--- Data shown ---

(* ===== verification/InFlight.v ===== *)
(** * Requests in flight ([src/state/in_flight.rs])

    The counters that bound the parallel requests of a Share, of a user of a Share, and of a
    bound account.  Each acquisition and each release holds the tracker's mutex; a guard
    releases when it is dropped, exactly once.  The code's recovery from a poisoned mutex is
    left out: no code panics while it holds one.  Metrics are left out. *)
From S2P Require Import Prelude MapSum RustStr Providers.
From Stdlib Require Import ZArith Lia Ascii.

Local Open Scope Z_scope.

(** ** Shares and their users *)
(** state/in_flight.rs:7-9 [ShareInFlightTracker] *)
Notation ShareInFlightTracker := (gmap string Z).
(** state/in_flight.rs:12-16 [ShareInFlightGuard] *)
Record ShareInFlightGuard := mk_share_guard { sg_share_id : string; sg_user_key : option string }.
(** state/in_flight.rs:19-22 [ShareInFlightAcquireError] *)
Inductive ShareInFlightAcquireError : Type :=
  | ShareLimit (current limit : Z)
  | UserLimit (current limit : Z).

(** [Option::filter] on a limit that [current] has reached. *)
Definition reached (current : Z) (limit : option Z) : option Z :=
  match limit with Some l => if l <=? current then Some l else None | None => None end.

(** state/in_flight.rs:53-58 [has_in_flight] *)
Definition has_in_flight (counts : ShareInFlightTracker) (share_id : string) : bool :=
  from_option (λ count, 0 <? count) false (counts !! share_id).

(** The separator of the user keys, U+001F. *)
Definition US : ascii := ascii_of_N 31.
(** state/in_flight.rs:85-86 [try_acquire_for_user] *)
Definition user_key_of (share_id email : string) : string := joined US share_id (to_ascii_lowercase email).

(** state/in_flight.rs:69-106 [try_acquire_for_user] *)
Definition try_acquire_for_user (counts : ShareInFlightTracker) (share_id : string)
    (parallel_limit : option Z) (user_email : option string) (user_parallel_limit : option Z) :
    result ShareInFlightAcquireError (ShareInFlightTracker * ShareInFlightGuard) :=
  let current := count_of counts share_id in
  match reached current parallel_limit with
  | Some limit => Err (ShareLimit current limit)
  | None =>
      let user_key := user_key_of share_id <$> user_email in
      let user_current := from_option (count_of counts) 0 user_key in
      match user_key, reached user_current user_parallel_limit with
      | Some _, Some limit => Err (UserLimit user_current limit)
      | _, _ =>
          let counts := <[share_id := sat_u32 (current + 1)]> counts in
          let counts := match user_key with
            | Some key => <[key := sat_u32 (count_of counts key + 1)]> counts
            | None => counts end in
          Ok (counts, mk_share_guard share_id user_key)
      end
  end.
(** state/in_flight.rs:60-67 [try_acquire] *)
Definition try_acquire (counts : ShareInFlightTracker) (share_id : string) (parallel_limit : option Z) :
    option (ShareInFlightTracker * ShareInFlightGuard) :=
  to_ok (try_acquire_for_user counts share_id parallel_limit None None).

(** state/in_flight.rs:112-121 [release]: one key *)
Definition release_key (counts : gmap string Z) (key : string) : gmap string Z :=
  match counts !! key with
  | None => counts
  | Some current => if current <=? 1 then delete key counts else <[key := current - 1]> counts
  end.
(** state/in_flight.rs:108-122 [release] *)
Definition release (counts : ShareInFlightTracker) (share_id : string) (user_key : option string) :
    ShareInFlightTracker :=
  foldl release_key counts (share_id :: option_list user_key).
(** state/in_flight.rs:126-129 [drop] *)
Definition drop_share_guard (counts : ShareInFlightTracker) (g : ShareInFlightGuard) : ShareInFlightTracker :=
  release counts (sg_share_id g) (sg_user_key g).

(** ** Accounts *)
(** state/in_flight.rs:30-33 [AccountInFlightCounts] *)
Record AccountInFlightCounts := mk_account_counts {
  by_account : gmap string Z; by_provider_type : gmap string Z;
}.
(** state/in_flight.rs:41-45 [AccountInFlightGuard] *)
Record AccountInFlightGuard := mk_account_guard { ag_key : string; ag_provider_type : string }.
(** state/in_flight.rs:48-51 [AccountInFlightAcquireError] *)
Record AccountInFlightAcquireError := mk_account_error { ae_current : Z; ae_limit : Z }.
(** state/in_flight.rs:221-223 [account_in_flight_key] *)
Definition account_in_flight_key (provider_type : ProviderType) (account_id : string) : string :=
  joined ":" (type_as_str provider_type) account_id.

(** state/in_flight.rs:141-176 [try_acquire] *)
Definition account_try_acquire (c : AccountInFlightCounts) (provider_type : ProviderType)
    (account_id : string) (max_concurrent : Z) :
    result AccountInFlightAcquireError (AccountInFlightCounts * AccountInFlightGuard) :=
  let key := account_in_flight_key provider_type account_id in
  let current := count_of (by_account c) key in
  if max_concurrent <=? current then Err (mk_account_error current max_concurrent)
  else
    let label := type_as_str provider_type in
    Ok (mk_account_counts (<[key := sat_u32 (current + 1)]> (by_account c))
          (<[label := sat_u32 (count_of (by_provider_type c) label + 1)]> (by_provider_type c)),
        mk_account_guard key label).

(** state/in_flight.rs:186-191 [release], the account's count: removed when it falls to zero *)
Definition lower (counts : gmap string Z) (key : string) : gmap string Z :=
  let next := sat_u32 (count_of counts key - 1) in
  if next =? 0 then delete key counts else <[key := next]> counts.
(** state/in_flight.rs:178-204 [release] *)
Definition account_release (c : AccountInFlightCounts) (key provider_type : string) : AccountInFlightCounts :=
  match by_account c !! key with
  | None => c
  | Some _ => mk_account_counts (lower (by_account c) key) (lower (by_provider_type c) provider_type)
  end.
(** state/in_flight.rs:207-212 [current] *)
Definition account_current (snapshot : gmap string Z) (provider_type : ProviderType) (account_id : string) : Z :=
  count_of snapshot (account_in_flight_key provider_type account_id).
(** state/in_flight.rs:132-139 [snapshot] *)
Definition account_snapshot (c : AccountInFlightCounts) : gmap string Z := by_account c.
(** state/in_flight.rs:216-218 [drop] *)
Definition drop_account_guard (c : AccountInFlightCounts) (g : AccountInFlightGuard) : AccountInFlightCounts :=
  account_release c (ag_key g) (ag_provider_type g).

(** ** Counters *)
(** One more request, within the width of the counter. *)
Lemma bump_in_width keys counts k : represents keys counts → Z.of_nat (length keys) < U32_MAX →
  sat_u32 (count_of counts k + 1) = count_of counts k + 1.
Proof.
  intros H Hl. rewrite (represents_count keys) by done. pose proof (occurrences_range k keys).
  unfold sat_u32. by rewrite saturate_in by lia.
Qed.
Lemma represents_acquire keys counts k : represents keys counts → Z.of_nat (length keys) < U32_MAX →
  represents (k :: keys) (<[k := sat_u32 (count_of counts k + 1)]> counts).
Proof. intros H Hl. rewrite (bump_in_width keys) by done. by apply represents_bump. Qed.
Lemma represents_release keys counts k : represents (k :: keys) counts → represents keys (release_key counts k).
Proof.
  intros H. pose proof (represents_drop _ _ _ H) as Hd. pose proof (represents_count _ _ k H) as Hc.
  rewrite occurrences_cons, decide_True in Hc by done. pose proof (occurrences_range k keys).
  unfold release_key. unfold count_of in *. destruct (counts !! k) as [n|]; simpl in *; [|lia].
  destruct (Z.leb_spec n 1), (Z.eqb_spec (n - 1) 0); try done; lia.
Qed.
(** The account tracker's way to lower a count is the same. *)
Lemma lower_release keys counts k : represents keys counts → k ∈ keys → Z.of_nat (length keys) ≤ U32_MAX →
  lower counts k = release_key counts k.
Proof.
  intros H Hk Hl. pose proof (occurrences_range k keys). unfold lower, release_key.
  rewrite (represents_count keys) by done. rewrite H.
  assert (1 ≤ occurrences k keys).
  { apply elem_of_Permutation in Hk as [keys' ->]. rewrite occurrences_cons, decide_True by done.
    pose proof (occurrences_range k keys'). lia. }
  destruct (Z.eqb_spec (occurrences k keys) 0); [lia|]. unfold sat_u32. rewrite saturate_in by lia.
  destruct (Z.eqb_spec (occurrences k keys - 1) 0), (Z.leb_spec (occurrences k keys) 1); by try lia.
Qed.

(** ** Histories of Share requests *)
(** A guard is alive from its acquisition until it is dropped; it is kept with the user it
    was acquired for. *)
Record shares_world := mk_shares {
  sw_counts : ShareInFlightTracker;
  sw_live : list (ShareInFlightGuard * option string);
}.
Inductive share_op : Type :=
  | Acquire (share_id : string) (parallel_limit : option Z) (user : option string) (user_limit : option Z)
  | DropGuard (i : nat).
Definition share_step (w : shares_world) (op : share_op) : shares_world :=
  match op with
  | Acquire share_id limit user user_limit =>
      match try_acquire_for_user (sw_counts w) share_id limit user user_limit with
      | Ok (counts, g) => mk_shares counts ((g, user) :: sw_live w)
      | Err _ => w
      end
  | DropGuard i =>
      match sw_live w !! i with
      | Some (g, _) => mk_shares (drop_share_guard (sw_counts w) g) (delete i (sw_live w))
      | None => w
      end
  end.
Definition share_run : list share_op → shares_world := foldl share_step (mk_shares ∅ []).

---

Write out only the lines that run from the line containing "(<[label := sat_u32" through the line containing "(** state/in_flight.rs:178-204 [release] *)", both included, exactly as they appear above.

» **Result for this exercise**:
          (<[label := sat_u32 (count_of (by_provider_type c) label + 1)]> (by_provider_type c)),
        mk_account_guard key label).

(** state/in_flight.rs:186-191 [release], the account's count: removed when it falls to zero *)
Definition lower (counts : gmap string Z) (key : string) : gmap string Z :=
  let next := sat_u32 (count_of counts key - 1) in
  if next =? 0 then delete key counts else <[key := next]> counts.
(** state/in_flight.rs:178-204 [release] *)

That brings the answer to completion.